-- MATERIAL SUPPLIED follows --

(** the lambda [lambda graph: {'cost': 0, 'tour': list(graph)}] *)
Definition dummy_tour : ExactAlgo :=
  fun graph => inr {| o_cost := Int 0; o_tour := nodes graph |}.

(** The list [output] that [format_output] joins. *)
Definition output_fields (solution : Solution) (graph_size : Z) (beta : num)
    (compute_tour output_tour : bool) : list string :=
  let output := [str_num beta; str_int graph_size;
                 str_int (kernel_size solution)] in
  let output :=
    if compute_tour then output ++ [str_num (cost solution)] else output in
  let output :=
    if output_tour
    then output ++ [String.concat " " (map str_int (tour solution))]
    else output in
  output.

Definition format_output (solution : Solution) (graph_size : Z) (beta : num)
    (compute_tour output_tour : bool) : string :=
  String.concat ", "
    (output_fields solution graph_size beta compute_tour output_tour).

Definition run (g : Graph) (algo : string) (beta : num)
    (compute_tour output_tour : bool) : M event unit :=
  exact_algo <-
    (if compute_tour
     then print "Using exact computation" ;; ret concorde_asym
     else print "Using dummy tour" ;; ret dummy_tour) ;;
  solution <-
    (if String.eqb algo "treedoubling" then
       print "About to run treedoubling" ;;
       lift (g_treedoubling g exact_algo beta)
     else if String.eqb algo "christofides" then
       print "About to run christofides" ;;
       lift (g_christofides g exact_algo vertex_cover beta)
     else
       raise (ValueError (String.append "invalid algo: " algo))) ;;
  print (format_output solution (len (nodes g)) beta compute_tour output_tour).

Definition multibeta (fuel : nat) (matrix : Matrix) (algo : string)
    (compute_tour output_tour : bool) : M event unit :=
  let g := to_graph matrix in
  exact_algo <-
    (if compute_tour
     then print "Using exact computation" ;; ret concorde_asym
     else print "Using dummy tour" ;; ret dummy_tour) ;;
  print about_to_print_line ;;
  exact <- lift (exact_algo g) ;;
  print (format_output (with_kernel_size exact (len (nodes g)))
           (len (nodes g)) (Int 0) compute_tour output_tour) ;;
  let facs := sorted_reverse (asymmetry_factors matrix) in
  multibeta_loop (fun beta => run g algo beta compute_tour output_tour)
    facs fuel 1.

(** The list [fields] that [main] joins into the header line. *)
Definition header_fields (compute_tour output_tour : bool) : list string :=
  let fields := ["beta"; "graph_size"; "kernel_size"]%string in
  let fields :=
    if compute_tour then fields ++ ["tour_cost"%string] else fields in
  let fields :=
    if output_tour then fields ++ ["tour"%string] else fields in
  fields.

(** [main], on [sys.argv]. *)
Definition main (fuel : nat) (argv : list string) : M event unit :=
  if len argv =? 1 then
    emit HelpPrinted ;; raise SystemExit
  else
    args <- (match parse_args argv with
             | inr args => ret args
             | inl SystemExit => emit ArgparseMessage ;; raise SystemExit
             | inl e => raise e
             end) ;;
    print "Parsed args, about to parse matrix" ;;
    emit (GraphFileRead (a_graph args)) ;;
    matrix <- lift (parse (a_graph args)) ;;
    print "Parsed matrix, about to process matrix" ;;
    let matrix := remove_dead_nodes matrix in
    let matrix := metricize_cost_matrix matrix in
    let g := to_graph matrix in
    print (String.concat ", "
             (header_fields (a_compute_tour args) (a_output_tour args))) ;;
    print "About to run" ;;
    if a_multibeta args then
      multibeta fuel matrix (a_algo args)
        (a_compute_tour args) (a_output_tour args)
    else
      let g := to_graph matrix in
      for_each
        (fun beta =>
           run g (a_algo args) beta (a_compute_tour args) (a_output_tour args))
        (a_beta_list args).

End Driver.

(** ** [random_tour] *)

(** [x[i] = v] on a list, nothing changing out of range. *)
Fixpoint set_item (l : list Z) (i : nat) (v : Z) : list Z :=
  match l, i with
  | [], _ => []
  | _ :: l', O => v :: l'
  | a :: l', S i' => a :: set_item l' i' v
  end.

(** [x[i], x[j] = x[j], x[i]] *)
Definition swap_items (x : list Z) (i j : nat) : list Z :=
  let xi := nth i x 0 in
  let xj := nth j x 0 in
  set_item (set_item x i xj) j xi.

(** [random.shuffle(x)], the library's loop
    [for i in reversed(range(1, len(x))): j = randbelow(i + 1); swap i, j],
    counting [i] down from the argument.  [randbelow n] is the draw the
    generator makes at bound [n]; the library keeps it below [n]. *)
Fixpoint shuffle_from (randbelow : nat -> nat) (i : nat) (x : list Z)
    : list Z :=
  match i with
  | O => x
  | S i' =>
      let j := (randbelow (S i) mod (S i))%nat in
      shuffle_from randbelow i' (swap_items x i j)
  end.

Definition shuffle (randbelow : nat -> nat) (x : list Z) : list Z :=
  shuffle_from randbelow (List.length x - 1) x.

(** Modelled from the spec: [util.tour_cost] is not part of the driver; the
    data model defines the cost of a tour as the sum of the directed edge
    costs along the closed sequence, the last node connecting back to the
    first. *)
Definition closed_edges (t : list Z) : list (Z * Z) :=
  combine t (tl t ++ firstn 1 t).

(** Modelled from the spec: [util.tour_cost], the sum of the directed edge
    costs over the edges of the closed sequence. *)
Definition tour_cost (t : list Z) (g : Graph) : Q :=
  fold_right (fun e acc => cost_of g (fst e) (snd e) + acc)%Q 0%Q
    (closed_edges t).

Definition random_tour (randbelow : nat -> nat) (g : Graph) : OracleResult :=
  let t := nodes g in
  let t := shuffle randbelow t in
  {| o_cost := Float (tour_cost t g); o_tour := t |}.
(* ===== verification/PbEncode.v ===== *)
(** nanopb, [pb_encode.c]: output streams, the wire format writers and the
    message encoder.  The memory that holds the message is only read, so it is
    an argument; the state of the monad is the output stream.  A stream's
    [state] pointer is the list of the bytes stored before it, [os_room] what
    is left of the buffer object after it. *)
From S2P Require Import Prelude.
From S2P Require Import PbBase.
From S2P Require Import PbCommon.

(** ** Output streams *)
Inductive ocallback : Type :=
| cb_null                                  (* a sizing stream *)
| cb_buf_write
| cb_out (f : list byte -> list byte -> bool * list byte).   (* a caller's *)

Record pb_ostream : Type := mk_ostream {
  os_callback : ocallback;
  os_state : list byte;
  os_room : Z;
  os_max_size : Z;
  os_bytes_written : Z;
  os_errmsg : option string
}.

Definition E : Type -> Type := M pb_ostream.

Definition os_set_state (l : list byte) (room : Z) (s : pb_ostream) : pb_ostream :=
  mk_ostream (os_callback s) l room (os_max_size s) (os_bytes_written s) (os_errmsg s).
Definition os_set_written (n : Z) (s : pb_ostream) : pb_ostream :=
  mk_ostream (os_callback s) (os_state s) (os_room s) (os_max_size s) n (os_errmsg s).
Definition os_set_errmsg (e : option string) (s : pb_ostream) : pb_ostream :=
  mk_ostream (os_callback s) (os_state s) (os_room s) (os_max_size s) (os_bytes_written s) e.

(** [PB_RETURN_ERROR]: the message is kept if one has been set. *)
Definition PB_SET_ERROR (old : option string) (msg : string) : option string :=
  match old with Some e => Some e | None => Some msg end.

Definition os_error {A} (msg : string) : E A :=
  modify (fun s => os_set_errmsg (PB_SET_ERROR (os_errmsg s) msg) s);;; failed.

Definition PB_OSTREAM_SIZING : pb_ostream := mk_ostream cb_null [] 0 0 0 None.

(** The bytes that reading [count] bytes at the pointer [buf] gives: a [None]
    pointer is null, or does not point to readable memory. *)
Definition read_buf (buf : option (list byte)) (count : Z) : E (list byte) :=
  match buf with
  | Some l => if zlen l <? count then undef UbArray else ret (take (Z.to_nat count) l)
  | None => undef UbMem
  end.

Definition buf_write (buf : option (list byte)) (count : Z) : E unit :=
  let* data := read_buf buf count in
  let* s := gets id in
  if os_room s <? count then undef UbWrite
  else modify (os_set_state (os_state s ++ data) (os_room s - count)).

(** A buffer object of [room] bytes; [bufsize] is the size the caller claims. *)
Definition pb_ostream_from_buffer (room bufsize : Z) : pb_ostream :=
  mk_ostream cb_buf_write [] room bufsize 0 None.

(** [stream->callback(stream, buf, count)]. *)
Definition os_call (buf : option (list byte)) (count : Z) : E unit :=
  let* s := gets id in
  match os_callback s with
  | cb_null => undef UbCall
  | cb_buf_write => buf_write buf count
  | cb_out f =>
      let* data := read_buf buf count in
      let '(ok, st) := f (os_state s) data in
      modify (os_set_state st (os_room s));;;
      (if ok then ret tt else failed)
  end.

Definition is_null (cb : ocallback) : bool := match cb with cb_null => true | _ => false end.

Definition pb_write (buf : option (list byte)) (count : Z) : E unit :=
  let* s := gets id in
  (if (0 <? count) && negb (is_null (os_callback s)) then
     if (u64 (os_bytes_written s + count) <? os_bytes_written s)
        || (os_max_size s <? u64 (os_bytes_written s + count))
     then os_error "stream full"
     else
       let* ok := attempt (os_call buf count) in
       match ok with Some _ => ret tt | None => os_error "io error" end
   else ret tt);;;
  modify (fun s => os_set_written (u64 (os_bytes_written s + count)) s).
(** ** Emission: the abstract specification of an encoder *)

(** A caller's callback that stores all that it is given. *)
Definition appends (f : list byte -> list byte -> bool * list byte) : Prop :=
  forall st d, f st d = (true, st ++ d).

(** The stream after the bytes [bs]: counted by a sizing stream, stored by the others. *)
Definition os_push (bs : list byte) (s : pb_ostream) : pb_ostream :=
  match os_callback s with
  | cb_null => os_set_written (os_bytes_written s + zlen bs) s
  | cb_buf_write =>
      mk_ostream cb_buf_write (os_state s ++ bs) (os_room s - zlen bs)
        (os_max_size s) (os_bytes_written s + zlen bs) (os_errmsg s)
  | cb_out f =>
      mk_ostream (cb_out f) (os_state s ++ bs) (os_room s)
        (os_max_size s) (os_bytes_written s + zlen bs) (os_errmsg s)
  end.

(** A stream in its normal state: a buffer stream has the room it claims. *)
Record os_ok (s : pb_ostream) : Prop := {
  ok_errmsg : os_errmsg s = None;
  ok_written : 0 <= os_bytes_written s;
  ok_max : os_max_size s < 2 ^ 64;
  ok_limit : match os_callback s with
             | cb_null => True
             | _ => os_bytes_written s <= os_max_size s
             end;
  ok_room : match os_callback s with
            | cb_null => True
            | cb_buf_write => os_max_size s - os_bytes_written s <= os_room s
            | cb_out f => appends f
            end
}.
(** Reading [l] through a substream, whole: the parent comes out right after it. *)
Lemma parses_substream {A} (op : D A) l (a : A) (k : option A -> D A) :
  zlen l < 2 ^ 32 -> parses op l a -> k (Some a) = ret a ->
  parses (let* sub := pb_make_string_substream in
          let* (r, sub) := on_istream sub op in
          pb_close_string_substream sub;;; k r) (varint_bytes (zlen l) ++ l) a.
Proof.
  intros Hl Hop Hk rest left m fx Hle Hge. unfold bind at 1.
  rewrite make_substream_spec by done. unfold bind, on_istream.
  pose proof (zlen_nonneg rest).
  assert (op (set_stream (fun _ => mk_istream cb_buf_read (l ++ rest) (zlen l) None)
            (buf_state (l ++ rest) (left - zlen (varint_bytes (zlen l) ++ l)) m fx))
          = Done a (buf_state rest 0 m fx)) as Hrun.
  { pose proof (Hop rest (zlen l) m fx ltac:(lia) ltac:(lia)) as Hr.
    by rewrite Z.sub_diag in Hr. }
  rewrite Hrun. unfold pb_close_string_substream, bind. cbn. rewrite Hk. unfold ret. done.
Qed.

(** ** Fixed-width values *)
Lemma fixed32_value v :
  match map bz (le_bytes 4 v) with
  | [b0; b1; b2; b3] =>
      Z.lor (Z.lor (Z.lor (Z.shiftl b0 0) (Z.shiftl b1 8)) (Z.shiftl b2 16)) (Z.shiftl b3 24)
      = v mod 2 ^ 32
  | _ => False
  end.
Proof.
  pose proof (le_val_bytes 4 v) as Hv. change (256 ^ Z.of_nat 4) with (2 ^ 32) in Hv.
  destruct (le_bytes 4 v) as [|b0 [|b1 [|b2 [|b3 [|]]]]] eqn:E;
    try (pose proof (length_le_bytes 4 v) as Hn; rewrite E in Hn; discriminate Hn).
  cbn [map le_val] in *. rewrite <- Hv.
  pose proof (bz_range b0). pose proof (bz_range b1). pose proof (bz_range b2).
  pose proof (bz_range b3). rewrite Z.shiftl_0_r.
  rewrite (lor_low_shifted 8), (lor_low_shifted 16), (lor_low_shifted 24) by lia. lia.
Qed.

Lemma fixed64_value v :
  match map bz (le_bytes 8 v) with
  | [b0; b1; b2; b3; b4; b5; b6; b7] =>
      Z.lor (Z.lor (Z.lor (Z.lor (Z.lor (Z.lor (Z.lor (Z.shiftl b0 0) (Z.shiftl b1 8))
          (Z.shiftl b2 16)) (Z.shiftl b3 24)) (Z.shiftl b4 32)) (Z.shiftl b5 40))
          (Z.shiftl b6 48)) (Z.shiftl b7 56)
      = v mod 2 ^ 64
  | _ => False
  end.
Proof.
  pose proof (le_val_bytes 8 v) as Hv. change (256 ^ Z.of_nat 8) with (2 ^ 64) in Hv.
  destruct (le_bytes 8 v) as [|b0 [|b1 [|b2 [|b3 [|b4 [|b5 [|b6 [|b7 [|]]]]]]]]] eqn:E;
    try (pose proof (length_le_bytes 8 v) as Hn; rewrite E in Hn; discriminate Hn).
  cbn [map le_val] in *. rewrite <- Hv.
  pose proof (bz_range b0). pose proof (bz_range b1). pose proof (bz_range b2).
  pose proof (bz_range b3). pose proof (bz_range b4). pose proof (bz_range b5).
  pose proof (bz_range b6). pose proof (bz_range b7). rewrite Z.shiftl_0_r.
  rewrite (lor_low_shifted 8), (lor_low_shifted 16), (lor_low_shifted 24), (lor_low_shifted 32),
    (lor_low_shifted 40), (lor_low_shifted 48), (lor_low_shifted 56) by lia. lia.
Qed.
Lemma eats_readbyte : eats pb_readbyte.
Proof.
  intros s Hok. unfold pb_readbyte, bind at 1, stream_of, gets.
  destruct (Z.eqb_spec (is_bytes_left (ds_stream s)) 0).
  { exists 0%nat. destruct Hok. constructor; cbn; auto; lia. }
  destruct (eats_call1 s Hok) as (b & rest & Hst & Hcall); [destruct Hok; lia|].
  unfold bind, attempt. rewrite Hcall. cbn. split; [|done].
  apply (reach_eat s b rest Hok Hst). destruct Hok; lia.
Qed.

Lemma eats_read1 : eats (let* l := pb_read_buf 1 in of_option UbArray (head l)).
Proof.
  intros s Hok. unfold pb_read_buf. cbn [Z.eqb].
  unfold bind at 2, stream_of, gets. unfold bind at 1.
  destruct (Z.ltb_spec (is_bytes_left (ds_stream s)) 1).
  { exists 0%nat. destruct Hok. constructor; cbn; auto; lia. }
  destruct (eats_call1 s Hok) as (b & rest & Hst & Hcall); [destruct Hok; lia|].
  unfold bind, attempt. rewrite Hcall. cbn. split; [|done].
  apply (reach_eat s b rest Hok Hst). destruct Hok; lia.
Qed.

Lemma safe_readbyte Fu : safe Fu pb_readbyte.
Proof.
  apply safe_step. intros s Hok. pose proof (eats_readbyte s Hok) as H.
  destruct (pb_readbyte s); tauto.
Qed.

(** A loop that eats at every turn needs no more turns than bytes left. *)
Definition loop_safe {A} (phi : A -> Prop) (n : nat) (op : D A) : Prop :=
  forall s, stream_ok (ds_stream s) -> is_bytes_left (ds_stream s) < Z.of_nat n ->
  match op s with
  | Done a t => reach (ds_stream s) t /\ phi a
  | Fail t => reach (ds_stream s) t
  | Undef _ | OutOfFuel => False
  end.

Lemma loop_safe_eat {A} (phi : A -> Prop) n (op : D byte) (k : byte -> D A) :
  eats op -> (forall b, loop_safe phi n (k b)) -> loop_safe phi (S n) (bind op k).
Proof.
  intros He Hk s Hok Hlt. specialize (He s Hok). unfold bind.
  destruct (op s) as [b t|t|u|] eqn:E; auto. destruct He as [Hr Hl].
  pose proof (reach_ok _ _ Hok Hr) as Hok'. specialize (Hk b t Hok' ltac:(lia)).
  destruct (k b t) as [a t'|t'|u|]; auto; [destruct Hk|]; eauto using reach_trans.
Qed.

Lemma loop_safe_of_safe {A} (phi : A -> Prop) n (op : D A) : safev False phi op -> loop_safe phi n op.
Proof.
  intros H s Hok _. specialize (H _ Hok s (reach_refl s Hok)). destruct (op s); try done. by destruct H.
Qed.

-- MATERIAL SUPPLIED concluded --

Beginning at the line with "<? u64 (os_bytes_written s + count))" and stopping after the line with "modify (fun s => os_set_written", please write out every line of the data above exactly and nothing else.

        || (os_max_size s <? u64 (os_bytes_written s + count))
     then os_error "stream full"
     else
       let* ok := attempt (os_call buf count) in
       match ok with Some _ => ret tt | None => os_error "io error" end
   else ret tt);;;
  modify (fun s => os_set_written (u64 (os_bytes_written s + count)) s).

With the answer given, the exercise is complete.